A specific point of methodological transparency that goes beyond what was possible for my first blog post. The X corpus contains explicit retweet metadata: when Allen retweeted someone, the source author and original text are preserved. This makes a quantitative map of his amplification network possible: 1,778 retweets, 138 quote-tweets, 2,454 originals across 984 distinct sources. The Bluesky corpus is structured differently. Bluesky’s takedown of the @coldforce.bsky.social account took down not only the public-web routes I described in my first blog post but also the routes through which one would normally inspect Allen’s bare-repost activity (i.e., reposts of someone else’s post without Allen’s own commentary).

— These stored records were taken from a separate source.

Lemma pack_eq (s : FlatState num) :
  pack s
  = {| positions := packed3 (@fv_x num) (@fv_y num) (@fv_z num) (flatVertices s);
       normals := packed3 (@fv_nx num) (@fv_ny num) (@fv_nz num) (flatVertices s);
       tangents := packed3 (@fv_tx num) (@fv_ty num) (@fv_tz num) (flatVertices s);
       texcoords := packed2 (@fv_u num) (@fv_v num) (flatVertices s);
       indices := Uint16Array (flatIndices s) |}.
Proof.
  unfold pack, forEach. rewrite forEach_packVertex.
  cbn [positions normals tangents texcoords indices]. unfold Float32Array_new.
  replace (Z.to_nat (Z.of_nat (length (flatVertices s)) * 3))
    with (3 * length (flatVertices s))%nat by lia.
  replace (Z.to_nat (Z.of_nat (length (flatVertices s)) * 2))
    with (2 * length (flatVertices s))%nat by lia.
  now rewrite !fill3_new, fill2_new.
Qed.

Lemma length_packed3 (f g h : FlatVertex num -> num) (l : list (FlatVertex num)) :
  length (packed3 f g h l) = (3 * length l)%nat.
Proof. unfold packed3. now apply length_flat_map_const. Qed.

Lemma length_packed2 (f g : FlatVertex num -> num) (l : list (FlatVertex num)) :
  length (packed2 f g l) = (2 * length l)%nat.
Proof. unfold packed2. now apply length_flat_map_const. Qed.

End Packing.

(** ** The whole pipeline *)

Section Whole.

Context {num : Type} {NUM : Number num}.

Lemma length_chunks (uCount vCount : Z) (fs : list triangle)
    (chunks : list (list (FlatVertex num))) :
  Forall2 (flatTriangleOf uCount vCount) fs chunks ->
  length (concat chunks) = (3 * length fs)%nat.
Proof.
  induction 1 as [| [[iA iB] iC] chunk fs chunks H _ IH]; [reflexivity |].
  destruct H as [fa [fb [fc [n [t [-> _]]]]]].
  cbn [concat length app]. rewrite IH. lia.
Qed.
(** ** Reference quantities *)

(** The milestone row of year [m]: the total of the recurrence at [m] and
    its excess over the sum of the initial values, as currency text. *)
Definition milestone_of (symbol : string) (ps : list Portfolio) (m : Z) : MilestoneRow :=
  mkMilestoneRow ("Year " +:+ pretty m)
    (symbol +:+ format_amount (projected_total ps (Z.to_nat m)))
    (symbol +:+ format_amount (projected_total ps (Z.to_nat m) - py_sum (initial <$> ps))).

(** * Properties *)

(** ** Python primitives *)

Lemma py_range_length (n : Z) : length (py_range n) = Z.to_nat n.
Proof. unfold py_range. by rewrite length_fmap, length_seq. Qed.

Lemma py_range_lookup (n : Z) (i : nat) :
  (i < Z.to_nat n)%nat → py_range n !! i = Some (Z.of_nat i).
Proof.
  intros Hi. unfold py_range.
  rewrite list_lookup_fmap, lookup_seq_lt by done. done.
Qed.

Lemma py_range_succ (n : Z) :
  (0 ≤ n)%Z → py_range (n + 1) = py_range n ++ [n].
Proof.
  intros Hn. unfold py_range.
  replace (Z.to_nat (n + 1)) with (Z.to_nat n + 1)%nat by lia.
  rewrite seq_app, fmap_app. simpl. f_equal. f_equal. lia.
Qed.

Lemma py_sum_app (xs ys : list Q) : py_sum (xs ++ ys) = foldl Qplus (py_sum xs) ys.
Proof. unfold py_sum. apply foldl_app. Qed.




Lemma py_max0_nonneg (x : Q) : 0 <= py_max0 x.
Proof. unfold py_max0. destruct (Qlt_le_dec 0 x); lra. Qed.

Lemma py_max0_pos (x : Q) : 0 < x → py_max0 x = x.
Proof. intros Hx. unfold py_max0. destruct (Qlt_le_dec 0 x); [done | lra]. Qed.

Lemma py_max0_nonpos (x : Q) : x <= 0 → py_max0 x = 0.
Proof. intros Hx. unfold py_max0. destruct (Qlt_le_dec 0 x); [lra | done]. Qed.

Lemma py_max0_proper (x y : Q) : x == y → py_max0 x == py_max0 y.
Proof.
  intros Hxy. unfold py_max0.
  destruct (Qlt_le_dec 0 x), (Qlt_le_dec 0 y); lra.
Qed.

Lemma withdraw_grow_nonpos (x w b : Q) :
  x <= 0 → 0 <= w → 0 <= b → (x - w) * (1 + b) <= 0.
Proof.
  intros Hx Hw Hb.
  assert (0 <= (w - x) * (1 + b)) by (apply Qmult_le_0_compat; lra).
  assert ((x - w) * (1 + b) == - ((w - x) * (1 + b))) as E by ring.
  rewrite E. lra.
Qed.

Lemma Qlt_bool_true (x y : Q) : Qlt_bool x y = true ↔ x < y.
Proof.
  unfold Qlt_bool. rewrite negb_true_iff.
  destruct (Qle_bool y x) eqn:E.
  - apply Qle_bool_iff in E. split; [done | lra].
  - split; [intros _ | done].
    apply Qnot_le_lt. intros H. apply Qle_bool_iff in H. congruence.
Qed.

Lemma Qlt_bool_false (x y : Q) : Qlt_bool x y = false ↔ y <= x.
Proof.
  destruct (Qlt_bool x y) eqn:E.
  - apply Qlt_bool_true in E. split; [done | lra].
  - split; [intros _ | done].
    apply Qnot_lt_le. intros H. apply Qlt_bool_true in H. congruence.
Qed.

(** ** Accumulation *)

Section Accumulation.

Implicit Types (p : Portfolio) (ps : list Portfolio).

(** The loop of the program pushes the step into the accumulator; the
    recurrence applies it on the way out.  Both run the same steps. *)
Lemma growth_loop_step p (n : nat) (value : Q) :
  growth_loop p (S n) value
  = (growth_loop p n value + annual p) * (1 + rate p).
Proof.
  revert value. induction n as [|n IH]; intros value; [done |].
  change (growth_loop p (S (S n)) value)
    with (growth_loop p (S n) ((value + annual p) * (1 + rate p))).
  by rewrite IH.
Qed.

Lemma growth_loop_projected p (n : nat) :
  growth_loop p n (initial p) = projected_value p n.
Proof.
  induction n as [|n IH]; [done |].
  rewrite growth_loop_step, IH. done.
Qed.

Lemma portfolio_value_projected p (y : nat) :
  portfolio_value p (Z.of_nat y) = projected_value p y.
Proof.
  unfold portfolio_value. destruct (Z.eqb_spec (Z.of_nat y) 0) as [E|E].
  - by replace y with 0%nat by lia.
  - by rewrite Nat2Z.id, growth_loop_projected.
Qed.

(** The running total of the loop over the components. *)
Lemma year_step_total (year : Z) ps (acc : gmap string Q * Q) :
  (foldl (year_step year) acc ps).2
  = foldl Qplus acc.2 ((λ p, portfolio_value p year) <$> ps).
Proof.
  revert acc. induction ps as [|p ps IH]; intros acc; [done |].
  simpl. by rewrite IH.
Qed.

I attempted four independent recovery paths for that data and each returned a takedown-propagated null: the public AT-Protocol AppView at public.api.bsky.app returns a structured 400 error against the account’s DID; the AT-Protocol Personal Data Server returns RepoTakendown for listRecords against the app.bsky.feed.repost collection; the public Constellation reverse-index returns zero linking-records (its 10-day retention window for the takedown’s date range has long since lapsed); and the public ClearSky API returns 410 Gone for any DID-scoped query against this account. The Wayback Machine has captures of fourteen profile-root snapshots of the @coldforce.bsky.social URL between April 2025 and April 2026, but each is the bare 12-kilobyte SPA shell — the captured Bluesky pages were never rendered with the API responses Wayback would have needed to play back the feed in subresource form, and the AT-Protocol endpoints (getAuthorFeed, listRecords over the repost collection) do not appear in Wayback’s CDX index for this DID at all. Bluesky-side bare reposts are therefore genuinely not recoverable through any standard external research path that I have been able to test. The remaining theoretical avenue is private firehose archives held by AT-Protocol researchers or data-broker services, which would require direct outreach beyond the scope of this analysis.

 

A note on the comparison itself. Where I report below that an X-side amplification source “drops out” on Bluesky or that Allen interacts more with a particular set of accounts on Bluesky, those statements concern the visible record — Allen’s originals (734 posts), his quote-posts and replies (where the parent or quoted post was captured), and the thread-context I have for 498 of the 734 posts (of which 126 rendered fully). The visible record cannot rule out bare-repost activity that the Wayback captures did not preserve. I will say “on the visible Bluesky record” or similar where the limitation is material. No quantitative claim I make below depends on an assumption about whether Allen did or did not bare-repost any specific source on Bluesky.

 

The X corpus is in some respects thinner than the Bluesky corpus despite being numerically much larger. Allen’s posting habits shifted between the platforms — more retweets on X, more originals and threads on Bluesky. Where the X corpus is silent on something attested on Bluesky, that silence reflects his use of the two platforms rather than a contradiction. Where the X corpus genuinely contradicts something attested on Bluesky — which it almost never does — I will say so.